### [Work request]
Please transcribe exactly, and only, the lines of the data below between the line holding "rewrite <- list_fmap_compose." and the line holding "Definition st0 : acctSt", inclusive.

□ □ □ □

(* ===== verification/AccountMain.v ===== *)
(** * Accounts: what holds of them

    The theorems about [updCounters], [updResCounters], [updSwitchJob] and the
    loop of [init_log], and that any sequence of their uses keeps the counters of
    queues, users, groups and hosts equal to the sums over the jobs. *)

From Stdlib Require Import SpecFloat.
From stdpp Require Import strings relations.
From S2P Require Import Prelude Lsb Float32 FloatOrd Fairshare FairLoad Grp Account AccountOk AccountStep AccountRun AccountLookup.

(** ** Sequences of changes *)

(** The same job on other hosts. *)
Definition with_hosts (l : list Z) (j : jobData) : jobData :=
  let f := j_fs j in
  JData (j_status j) l (j_numReq j) (j_qPtr j) (j_uPtr j) (FsJob (userName f) (Z.of_nat (length l)) (sa f) (cpuTime f) (utime f) (stime f)).


Section Invariant.
Context (E : grpEnv) (fsE : Z -> fsenv).




End Invariant.

(** Every counter of a consistent state fits. *)
Lemma consistent_range E J s :
  consistent E J s ->
  (forall q Q, qs s !! q = Some Q -> call in_range (q_counts Q)) /\
  (forall u U, us s !! u = Some U -> call in_range (u_counts U)) /\
  (forall h H, hs s !! h = Some H -> call in_range (h_counts H)).
Proof.
  intros Hc. pose proof Hc as [Ha Hok Hsm _]. split_and!; [intros q Q HQ; rewrite (ag_queue _ _ Ha q Q HQ)|intros u U HU; rewrite (ag_user _ _ Ha u U HU)|by apply (consistent_hosts E J)];
    (apply csum_range; [|done]; intros k j Hk; apply (cif_bounds s), (Hok k j Hk)).
Qed.

(** ** The theorems *)


(** (C17) A change of status that [updCounters] provides for is carried out and
    leaves the counters in agreement with the jobs, among which the job now has
    its new status; only an ended job can be refused, by the fairshare tree. *)
Theorem updCounters_correct E fsE J s k j new logit :
  consistent E J s -> J !! k = Some j -> handled (j_status j) new = true -> can_leave fsE logit new j s ->
  exists j' s', updCounters E fsE (set_status new j) (j_status j) logit s = Some (j', s') /\
    j_status j' = new /\ same_job j j' /\ consistent E (<[k := j']> J) s'.
Proof. apply status_step. Qed.

(** [updSwitchJob] moves all that a job counts for from its queue to the
    other one, its reservation included, and nothing is lost or counted twice. *)
Theorem updSwitchJob_correct E J s k jf j qfp qtp old :
  consistent E J s -> may_switch J s k jf j qfp qtp old ->
  exists s', updSwitchJob E false j qfp qtp old s = Some (set_qPtr qtp j, s') /\ consistent E (<[k := set_qPtr qtp j]> J) s'.
Proof. apply switch_job_step. Qed.

(** (C18) When the event log has been replayed after a restart, with counters that
    are all zero and records of users that need not know their groups yet, the loop
    of [init_log] over all jobs ends, and brings the counters into agreement with
    the jobs.  [G] gives the groups that the users are members of; in [look_up G s]
    the records know them, and are otherwise those of [s]. *)
Theorem recount_correct E fsE G (l : list (Z * (bool * jobData))) s :
  let J : jobs := list_to_map (prod_map id snd <$> l) in
  NoDup l.*1 -> Forall (fun p => countable p.2.2) l -> Forall (fun p => groups_of E G p.2.2) l ->
  consistent E (set_status JOB_STAT_NULL <$> J) (look_up G s) ->
  exists s', recount E fsE l.*2 s = Some s' /\ consistent E J (look_up G s').
Proof.
  cbv zeta. intros Hnd Hl Hg Hc. set (J := list_to_map _ : jobs) in *. destruct (recount_all E fsE l _ _ Hc Hnd) as (t & Et & Hc').
  - intros k b j Hin. rewrite Forall_forall in Hl. split; [|by apply (Hl _ Hin)]. rewrite lookup_fmap. unfold J.
    rewrite (elem_of_list_to_map_1 _ k j); [done| |].
    + by rewrite <- list_fmap_compose.
    + by apply (list_elem_of_fmap_2 (prod_map id snd) _ (k, (b, j))).
  - rewrite (recount_look E fsE G) in Et by (by apply Forall_fmap). destruct (recount E fsE l.*2 s) as [s'|]; [|done]. injection Et as <-.
    exists s'. split; [done|]. replace J with (J ∪ (set_status JOB_STAT_NULL <$> J)) at 1; [done|].
    apply map_eq. intros i. rewrite lookup_union, lookup_fmap. by destruct (J !! i).
Qed.

(** ** A small cluster *)

(** Two queues, a user and a host, no user groups, and a job of two slots. *)
Definition env0 : grpEnv := GrpEnv ∅ [] ∅.
Definition fsE0 (q : Z) : fsenv := sample_factors.
Definition st0 : acctSt :=
  AcctSt (<[1 := QData czero ∅ ∅]> {[2 := QData czero ∅ ∅]}) {[10 := UData "ann" czero 0 false USER_INIT [] ∅ []]}
    {[20 := HData "h1" czero 4 INFINIT_INT 0 ∅]} ∅.
Definition job0 : jobData := JData JOB_STAT_PEND [] 2 1 10 (FsJob "ann" 0 NULL fzero 0 0).
Definition job1 : jobData := with_hosts [20; 20] job0.
Definition st1 : acctSt := default st0 (count_new env0 job0 st0).

Lemma st0_consistent : consistent env0 ∅ st0.
Proof.
  split; [split| | |].
  - intros q Q HQ. cbn in HQ. apply lookup_insert_Some in HQ as [[_ <-]|[_ HQ]]; [done|]. by apply lookup_singleton_Some in HQ as [_ <-].
  - intros q Q name HQ. cbn in HQ. apply lookup_insert_Some in HQ as [[_ <-]|[_ HQ]]; [done|]. by apply lookup_singleton_Some in HQ as [_ <-].
  - intros u U HU. cbn in HU. by apply lookup_singleton_Some in HU as [_ <-].
  - intros h H HH. cbn in HH. by apply lookup_singleton_Some in HH as [_ <-].
  - done.
  - done.
  - intros _ u U HU. cbn in HU. by apply lookup_singleton_Some in HU as [_ <-].
Qed.

Lemma job_ok_sample s l st r q :
  static st0 s -> (q = 1 \/ q = 2) -> Forall (fun h => h = 20) l -> 0 < r < 2 ^ 31 -> has st JOB_STAT_RESERVE = false ->
  job_ok s (JData st l r q 10 (FsJob "ann" (Z.of_nat (length l)) NULL fzero 0 0)).
Proof.
  intros Hs Hq Hl Hr Hres. apply (static_job_ok st0 s _ Hs). split; cbn [j_qPtr j_uPtr j_hPtr j_numReq j_status].
  - destruct Hq as [-> | ->]; by eexists.
  - eexists. split; [reflexivity|]. by repeat constructor.
  - by repeat constructor; apply not_elem_of_nil.
  - by repeat constructor; apply not_elem_of_nil.
  - eapply Forall_impl; [exact Hl|]. intros h ->. split; [done|]. eexists. by split.
  - done.
  - done.
  - by rewrite Hres.
Qed.

Lemma sample_submitted : count_new env0 job0 st0 = Some st1.
Proof. vm_compute. reflexivity. Qed.

Lemma st1_consistent : consistent env0 {[1 := job0]} st1.
Proof.
  destruct (new_step env0 ∅ st0 1 job0 st0_consistent) as (s' & Es & Hc); [done|done|by apply (job_ok_sample st0 []); auto|done|].
  rewrite sample_submitted in Es. injection Es as <-. exact Hc.
Qed.

Lemma st1_static : static st0 st1.
Proof.
  destruct (qu_effect env0 job0 (Counts 2 2 0 0 0 0) st0) as (s' & Es & He); [by apply (job_ok_sample st0 []); auto|apply (co_groups _ _ _ st0_consistent)|apply (consistent_hosts _ _ _ st0_consistent)|].
  apply effect_static in He. assert (E1 : s' = st1) by (pose proof sample_submitted as E0; unfold count_new in E0; cbn [job0 j_numReq] in E0; congruence). by rewrite <- E1.
Qed.



Lemma updCounters_correct_witness :
  exists j' s', updCounters env0 fsE0 (set_status JOB_STAT_EXIT job0) JOB_STAT_PEND true st1 = Some (j', s') /\
    j_status j' = JOB_STAT_EXIT /\ same_job job0 j' /\ consistent env0 (<[1 := j']> {[1 := job0]}) s'.
Proof. exact (updCounters_correct env0 fsE0 {[1 := job0]} st1 1 job0 JOB_STAT_EXIT true st1_consistent eq_refl eq_refl (fun _ _ => ex_intro _ _ eq_refl)). Defined.

(** The job goes to the other queue and asks for three slots. *)
Definition job3 : jobData := JData JOB_STAT_PEND [] 3 1 10 (j_fs job0).

Lemma updSwitchJob_correct_witness :
  exists s', updSwitchJob env0 false job3 1 2 2 st1 = Some (set_qPtr 2 job3, s') /\ consistent env0 (<[1 := set_qPtr 2 job3]> {[1 := job0]}) s'.
Proof.
  apply (updSwitchJob_correct env0 {[1 := job0]} st1 1 job0 job3 1 2 2 st1_consistent). split; [done|done| |done| |done].
  - apply (job_ok_sample st1 []); [apply st1_static|by right|done|done|done].
  - by left.
Defined.

(** A running job and a pending one are counted after a replay. *)
Definition replayed : list (Z * (bool * jobData)) := [(1, (true, set_status JOB_STAT_RUN job1)); (2, (false, job0))].

(** After a restart the user does not know that she is in a group. *)
Definition env1 : grpEnv := GrpEnv {[5 := GData "staff" ["ann"] [] None]} [5] {["staff" := 11]}.
Definition restarted : acctSt :=
  AcctSt (qs st0) (<[10 := UData "ann" czero 0 false 0 [] ∅ []]> {[11 := UData "staff" czero 0 false 0 [] ∅ []]}) (hs st0) ∅.
Definition groups1 (p : Z) : list Z := if p =? 10 then [11] else [].

Lemma restarted_users : us (look_up groups1 restarted) =
  <[10 := UData "ann" czero 0 false USER_INIT [11] ∅ []]> {[11 := UData "staff" czero 0 false USER_INIT [] ∅ []]}.
Proof. vm_compute. reflexivity. Qed.

Lemma restarted_consistent : consistent env1 ∅ (look_up groups1 restarted).
Proof.
  pose proof (co_agrees _ _ _ st0_consistent) as [A1 A2 _ A4]. split; [split; [exact A1|exact A2| |exact A4]|done|done|done].
  intros u U HU. rewrite restarted_users in HU. apply lookup_insert_Some in HU as [[_ <-]|[_ HU]]; [done|]. by apply lookup_singleton_Some in HU as [_ <-].
Qed.

Lemma restarted_job l st r :
  Forall (fun h => h = 20) l -> 0 < r < 2 ^ 31 -> has st JOB_STAT_RESERVE = false ->
  job_ok (look_up groups1 restarted) (JData st l r 1 10 (FsJob "ann" (Z.of_nat (length l)) NULL fzero 0 0)).
Proof.
  intros Hl Hr Hres. split; cbn [j_qPtr j_uPtr j_hPtr j_numReq j_status].
  - by eexists.
  - rewrite restarted_users. eexists. split; [reflexivity|]. split; [done|]. split; [constructor|]. repeat constructor; [done|]. by eexists.
  - unfold acct_names. rewrite restarted_users. by repeat constructor; apply not_elem_of_nil.
  - unfold user_recs. rewrite restarted_users. cbn. constructor; [by intros H%list_elem_of_singleton|]. constructor; [apply not_elem_of_nil|constructor].
  - eapply Forall_impl; [exact Hl|]. intros h ->. split; [done|]. eexists. by split.
  - done.
  - done.
  - by rewrite Hres.
Qed.

Lemma recount_correct_witness :
  (exists s', recount env1 fsE0 replayed.*2 restarted = Some s' /\ consistent env1 (list_to_map (prod_map id snd <$> replayed)) (look_up groups1 s')) /\
  ((fun s => u_counts <$> us s !! 11) <$> recount env1 fsE0 replayed.*2 restarted) = Some (Some (Counts 4 2 2 0 0 0)).
Proof.
  split; [|vm_compute; reflexivity]. apply (recount_correct env1 fsE0 groups1 replayed restarted).
  - by repeat constructor; rewrite ?list_elem_of_singleton; try apply not_elem_of_nil.
  - by repeat constructor.
  - repeat constructor; vm_compute; reflexivity.
  - change (set_status JOB_STAT_NULL <$> list_to_map (prod_map id snd <$> replayed)) with (<[1 := set_status JOB_STAT_NULL (set_status JOB_STAT_RUN job1)]> (<[2 := set_status JOB_STAT_NULL job0]> ∅) : jobs).
    apply null_consistent; [apply null_consistent; [exact restarted_consistent|done|done|by apply (restarted_job [])]|done|done|].
    apply (restarted_job [20; 20]); [by repeat constructor|done|done].
Defined.

(** A member of a chunk of jobs that waits on its host is not counted as
    started, but is counted off as a running job when it ends: its slots stay
    counted as pending for ever. *)
Example waiting_job_leaks :
  let waiting := Z.lor JOB_STAT_RUN JOB_STAT_WAIT in
  ('(j, s) ← updCounters env0 fsE0 (set_status waiting job1) JOB_STAT_PEND false st1;
   '(_, s) ← updCounters env0 fsE0 (set_status JOB_STAT_EXIT j) waiting false s;
   q_counts <$> qs s !! 1) = Some (Counts 0 2 0 0 0 0).
Proof. vm_compute. reflexivity. Qed.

□ □ □ □

### [Result for this task]
    + by rewrite <- list_fmap_compose.
    + by apply (list_elem_of_fmap_2 (prod_map id snd) _ (k, (b, j))).
  - rewrite (recount_look E fsE G) in Et by (by apply Forall_fmap). destruct (recount E fsE l.*2 s) as [s'|]; [|done]. injection Et as <-.
    exists s'. split; [done|]. replace J with (J ∪ (set_status JOB_STAT_NULL <$> J)) at 1; [done|].
    apply map_eq. intros i. rewrite lookup_union, lookup_fmap. by destruct (J !! i).
Qed.

(** ** A small cluster *)

(** Two queues, a user and a host, no user groups, and a job of two slots. *)
Definition env0 : grpEnv := GrpEnv ∅ [] ∅.
Definition fsE0 (q : Z) : fsenv := sample_factors.
Definition st0 : acctSt :=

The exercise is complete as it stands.